• **Exercise details**
For the records that follow, please set down exactly the lines between the one holding "Definition names_secret (key" and the one holding "Lemma names_secret_spec key", inclusive, and only those.

[Dataset excerpts]
(** Where no secret field is crossed, redaction commutes with navigation. *)
Lemma value_at_redact ctx path v w :
  value_at path v = Some w → forallb (λ st, negb (secret_step st)) path = true →
  value_at path (redact ctx v) = Some (redact ctx w).
Proof.
  revert v. induction path as [|st path IH]; intros v; cbn [value_at forallb].
  - intros [= ->] _. done.
  - intros Hv Hp. apply andb_true_iff in Hp as [Hst Hp]. apply bind_Some in Hv as (u & Hu & Hw).
    destruct st as [k|i], v; try done; cbn in Hu, Hst.
    + rewrite redact_PDict; cbn. rewrite dget_redact_dict, Hu; cbn.
      apply negb_true_iff in Hst as ->. by apply IH.
    + rewrite redact_PList; cbn. rewrite list_lookup_fmap, Hu; cbn. by apply IH.
Qed.

(** A secret field below any path holds the placeholder and nothing else. *)
Lemma value_at_redact_secret ctx path k v w :
  value_at (path ++ [SKey k]) v = Some w → is_secret_field k = true →
  forallb (λ st, negb (secret_step st)) path = true →
  value_at (path ++ [SKey k]) (redact ctx v) = Some (PStr REDACTED).
Proof.
  revert v. induction path as [|st path IH]; intros v; cbn [app value_at forallb].
  - intros Hv Hs _. apply bind_Some in Hv as (u & Hu & _). destruct v; try done.
    rewrite redact_PDict; cbn in *. rewrite dget_redact_dict, Hu; cbn. by rewrite Hs.
  - intros Hv Hs Hp. apply andb_true_iff in Hp as [Hst Hp]. apply bind_Some in Hv as (u & Hu & Hw).
    destruct st as [k'|i], v; try done; cbn in Hu, Hst.
    + rewrite redact_PDict; cbn. rewrite dget_redact_dict, Hu; cbn.
      apply negb_true_iff in Hst as ->. by apply IH.
    + rewrite redact_PList; cbn. rewrite list_lookup_fmap, Hu; cbn. by apply IH.
Qed.

(** Nothing appears where nothing was. *)
Lemma value_at_redact_none ctx path v :
  value_at path v = None → forallb (λ st, negb (secret_step st)) path = true → value_at path (redact ctx v) = None.
Proof.
  revert v. induction path as [|st path IH]; intros v; cbn [value_at forallb]; [done|].
  intros Hv Hp. apply andb_true_iff in Hp as [Hst Hp]. destruct st as [k|i], v as [| | | | |l|d]; try done; cbn in Hst.
  - rewrite redact_PDict; cbn in *. rewrite dget_redact_dict. destruct (dget k d) as [u|]; cbn in *; [|done].
    apply negb_true_iff in Hst as ->. by apply IH.
  - rewrite redact_PList; cbn in *. rewrite list_lookup_fmap. destruct (l !! i) as [u|]; cbn in *; [by apply IH|done].
Qed.

(** ** What the patterns must have done, independently of [redact_text] *)

(** One substitution per token pattern, in the order of the table; a presigned URL has a placeholder of its own. *)
Inductive token_passes : list (string * pattern) → string → string → Prop :=
  | passes_nil s : token_passes [] s s
  | passes_cons name p l s t :
      token_passes l (re_sub p (if decide (name = "presigned_url") then "[REDACTED_URL]" else "[REDACTED]") s) t →
      token_passes ((name, p) :: l) s t.

(** Inline credentials, then the token patterns, then (unless the context keeps them) absolute paths. *)
Definition text_redacted (ctx : RedactionContext) (raw text : string) : Prop :=
  ∃ t, token_passes TOKEN_PATTERNS (inline_credential_sub raw) t ∧
    text = if rc_redact_host_path ctx then re_sub ABSOLUTE_PATH_RE "[REDACTED_PATH]" t else t.

(** The fields whose value is a secret. *)
Definition names_secret (key : string) : Prop :=
  lower key ∈ ["authorization"; "proxy-authorization"; "cookie"; "set-cookie"] ∨ re_search CREDENTIAL_FIELD key = true.

Lemma names_secret_spec key : names_secret key ↔ is_secret_field key = true.
Proof. unfold names_secret, is_secret_field. by rewrite orb_true_iff, bool_decide_eq_true. Qed.

Lemma redact_text_passes ctx raw : text_redacted ctx raw (redact_text ctx raw).
Proof.
  unfold text_redacted, redact_text. eexists. split; [|reflexivity]. generalize (inline_credential_sub raw).
  induction TOKEN_PATTERNS as [|[name p] l IH]; intros s; cbn [foldl]; [constructor|].
  constructor. cbn [fst snd]. replace (if decide (name = "presigned_url") then "[REDACTED_URL]" else "[REDACTED]")
    with (if bool_decide (name = "presigned_url") then REDACTED_URL else REDACTED); [apply IH|].
  by case_decide; [rewrite bool_decide_true|rewrite bool_decide_false].
Qed.

(** A text that no pattern matches passes unchanged. *)
Lemma token_passes_quiet l s t :
  (∀ p r s, re_search p s = false → re_sub p r s = s) → Forall (λ nr, re_search nr.2 s = false) l → token_passes l s t → t = s.
Proof.
  intros Hsub Hl Ht. induction Ht as [|name p l s t Ht IH]; [done|]. apply Forall_cons in Hl as [Hp Hl]. cbn in Hp.
  rewrite (Hsub _ _ _ Hp) in IH, Ht. by apply IH.
Qed.

Lemma text_redacted_quiet ctx s t :
  (∀ p r s, re_search p s = false → re_sub p r s = s) → inline_credential_sub s = s →
  Forall (λ nr, re_search nr.2 s = false) TOKEN_PATTERNS → re_search ABSOLUTE_PATH_RE s = false →
  text_redacted ctx s t → t = s.
Proof.
  intros Hsub Hi Ht Ha (u & Hu & ->). rewrite Hi in Hu. apply token_passes_quiet in Hu as ->; [|done..].
  destruct (rc_redact_host_path ctx); [by apply Hsub|done].
Qed.

(** A path into a value that crosses no secret field. *)
Definition ordinary (path : list step) : Prop := Forall (λ st, match st with SKey k => ¬ names_secret k | SIdx _ => True end) path.

Lemma ordinary_steps path : ordinary path → forallb (λ st, negb (secret_step st)) path = true.
Proof.
  intros Hp. apply forallb_forall. intros st Hst%list_elem_of_In. specialize (proj1 (Forall_forall _ _) Hp st Hst).
  destruct st as [k|i]; [|done]. cbn. rewrite names_secret_spec. by destruct (is_secret_field k).
Qed.

(** If the text patterns are stable on their own output, redaction is idempotent. *)
Lemma redact_idemp ctx v :
  (∀ s, redact_text ctx (redact_text ctx s) = redact_text ctx s) →
  redact ctx (redact ctx v) = redact ctx v.
Proof.
  intros Ht. induction v as [| | | |s|l IH|d IH] using pyval_nested_ind; try done.
  - cbn. by rewrite Ht.
  - rewrite !redact_PList. f_equal. rewrite <-list_fmap_compose. by apply Forall_fmap_ext_1.
  - rewrite !redact_PDict. f_equal. unfold redact_dict. rewrite <-list_fmap_compose.
    apply Forall_fmap_ext_1. eapply Forall_impl; [exact IH|]. intros [k x] Hx.
    unfold redact_item; cbn in *. by destruct (is_secret_field k); [|rewrite Hx].
Qed.

End redact.

(** ** UTF-8 text: code points, lines, byte slices *)

Definition byte_of (a : Ascii.ascii) : nat := Ascii.nat_of_ascii a.

(** A continuation byte (10xxxxxx). *)
Definition is_cont (a : Ascii.ascii) : bool := (128 <=? byte_of a)%nat && (byte_of a <? 192)%nat.

(** [len(s)]: code points. *)
Fixpoint cp_length (s : string) : nat :=
  match s with
  | EmptyString => 0
  | String a s' => if is_cont a then cp_length s' else S (cp_length s')
  end.

(** [s[:n]]: the first [n] code points. *)
Fixpoint cp_take (n : nat) (s : string) : string :=
  match s with
  | EmptyString => ""
  | String a s' =>
      if is_cont a then String a (cp_take n s')
      else match n with O => "" | S n' => String a (cp_take n' s') end
  end.

(** Length in bytes of the line boundary a string starts with, if it does:
    CR LF, LF, CR, VT, FF, FS, GS, RS, NEL, LS and PS, as [str.splitlines] has them. *)
Definition line_break (s : string) : option nat :=
  match s with
  | EmptyString => None
  | String a s1 =>
      let n := byte_of a in
      if (n =? 13)%nat then
        match s1 with String b _ => if (byte_of b =? 10)%nat then Some 2%nat else Some 1%nat | _ => Some 1%nat end
      else if ((10 <=? n)%nat && (n <=? 12)%nat) || ((28 <=? n)%nat && (n <=? 30)%nat) then Some 1%nat
      else if (n =? 194)%nat then
        match s1 with String b _ => if (byte_of b =? 133)%nat then Some 2%nat else None | _ => None end
      else if (n =? 226)%nat then
        match s1 with
        | String b (String c _) =>
            if (byte_of b =? 128)%nat && ((byte_of c =? 168)%nat || (byte_of c =? 169)%nat)
            then Some 3%nat else None
        | _ => None
        end
      else None
  end.

(** [s.splitlines()]: [cur] is the line being read, [skip] the bytes left of a boundary. *)
Fixpoint splitlines_go (skip : nat) (cur : string) (pending : bool) (s : string) : list string :=
  match s with
  | EmptyString => if pending then [cur] else []
  | String a s' =>
      match skip with
      | S k => splitlines_go k cur pending s'
      | O => match line_break s with
             | Some (S k) => cur :: splitlines_go k "" false s'
             | _ => splitlines_go 0 (cur +:+ String a "") true s'
             end
      end
  end.
Definition splitlines (s : string) : list string := splitlines_go 0 "" false s.

(** The first [n] bytes. *)
Fixpoint take_bytes (n : nat) (s : string) : string :=
  match n, s with
  | S n', String a s' => String a (take_bytes n' s')
  | _, _ => ""
  end.

(** [b[:n]]: a negative bound counts from the end. *)
Definition slice_to (n : Z) (s : string) : string :=
  if 0 <=? n then take_bytes (Z.to_nat n) s else take_bytes (String.length s - Z.to_nat (- n)) s.

(** [b[-n:]]: the last [n] bytes for a positive [n]; [b[-0:]] is all of [b], and a negative [n]
    drops from the front. *)
Definition slice_last (n : Z) (s : string) : string :=
  if 0 <? n then drop_str (String.length s - Z.to_nat n) s else drop_str (Z.to_nat (- n)) s.

(** [l[:n]] and [l[-n:]] of a list. *)
Definition list_to {A} (n : Z) (l : list A) : list A :=
  if 0 <=? n then take (Z.to_nat n) l else take (length l - Z.to_nat (- n)) l.
Definition list_last {A} (n : Z) (l : list A) : list A :=
  if 0 <? n then drop (length l - Z.to_nat n) l else drop (Z.to_nat (- n)) l.

(** Bytes a code point takes, from its first byte. *)
Definition cp_size (a : Ascii.ascii) : nat :=
  let n := byte_of a in
  if (n <? 128)%nat then 1%nat else if (n <? 224)%nat then 2%nat else if (n <? 240)%nat then 3%nat else 4%nat.

(** [decode("utf-8", errors="ignore")] of a slice of valid UTF-8: continuation bytes
    without a start are dropped, and so is a last code point that is cut short. *)
Fixpoint decode_ignore_go (left : nat) (s : string) : string :=
  match s with
  | EmptyString => ""
  | String a s' =>
      match left with
      | S k => String a (decode_ignore_go k s')
      | O =>
          if is_cont a then decode_ignore_go 0 s'
          else if (cp_size a <=? String.length s)%nat
               then String a (decode_ignore_go (cp_size a - 1) s')
               else ""
      end
  end.
Definition decode_ignore (s : string) : string := decode_ignore_go 0 s.

Section preview.
Context `{RegexEngine}.

(** [safe_upstream_body] *)
Definition safe_upstream_body (text : string) (limit : nat) : string :=
  match text with
  | EmptyString => "<empty>"
  | _ =>
      let safe := redact_text default_context text in
      if (limit <? cp_length safe)%nat then cp_take limit safe +:+ "...<truncated>" else safe
  end.

(** The head and tail lines a preview shows. *)
Definition visible_lines (max_lines : Z) (lines : list string) : list string :=
  if max_lines <? Z.of_nat (length lines) then
    let head_count := max_lines / 2 in
    list_to head_count lines ++ list_last (max_lines - head_count) lines
  else lines.

(** The head and tail bytes kept around a marker when a text is over its budget. *)
Definition clip_bytes (max_bytes : Z) (bounded : string) : string :=
  if Z.of_nat (String.length bounded) <=? max_bytes then bounded
  else
    let marker := String (Ascii.ascii_of_nat 10) ("..." +:+ String (Ascii.ascii_of_nat 10) "") in
    let head_bytes := (max_bytes - 5) / 2 in
    let tail_bytes := max_bytes - 5 - head_bytes in
    decode_ignore (slice_to head_bytes bounded) +:+ marker +:+
    decode_ignore (slice_last tail_bytes bounded).

(** [bounded_redacted_preview] *)
Definition bounded_redacted_preview (value : string) (max_lines max_bytes : Z) : string * Z :=
  let lines := splitlines (redact_text default_context value) in
  let bounded := join_with (String (Ascii.ascii_of_nat 10) "") (visible_lines max_lines lines) in
  (clip_bytes max_bytes bounded, Z.max 0 (Z.of_nat (length lines) - max_lines)).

• **Solution to this problem**
Definition names_secret (key : string) : Prop :=
  lower key ∈ ["authorization"; "proxy-authorization"; "cookie"; "set-cookie"] ∨ re_search CREDENTIAL_FIELD key = true.

Lemma names_secret_spec key : names_secret key ↔ is_secret_field key = true.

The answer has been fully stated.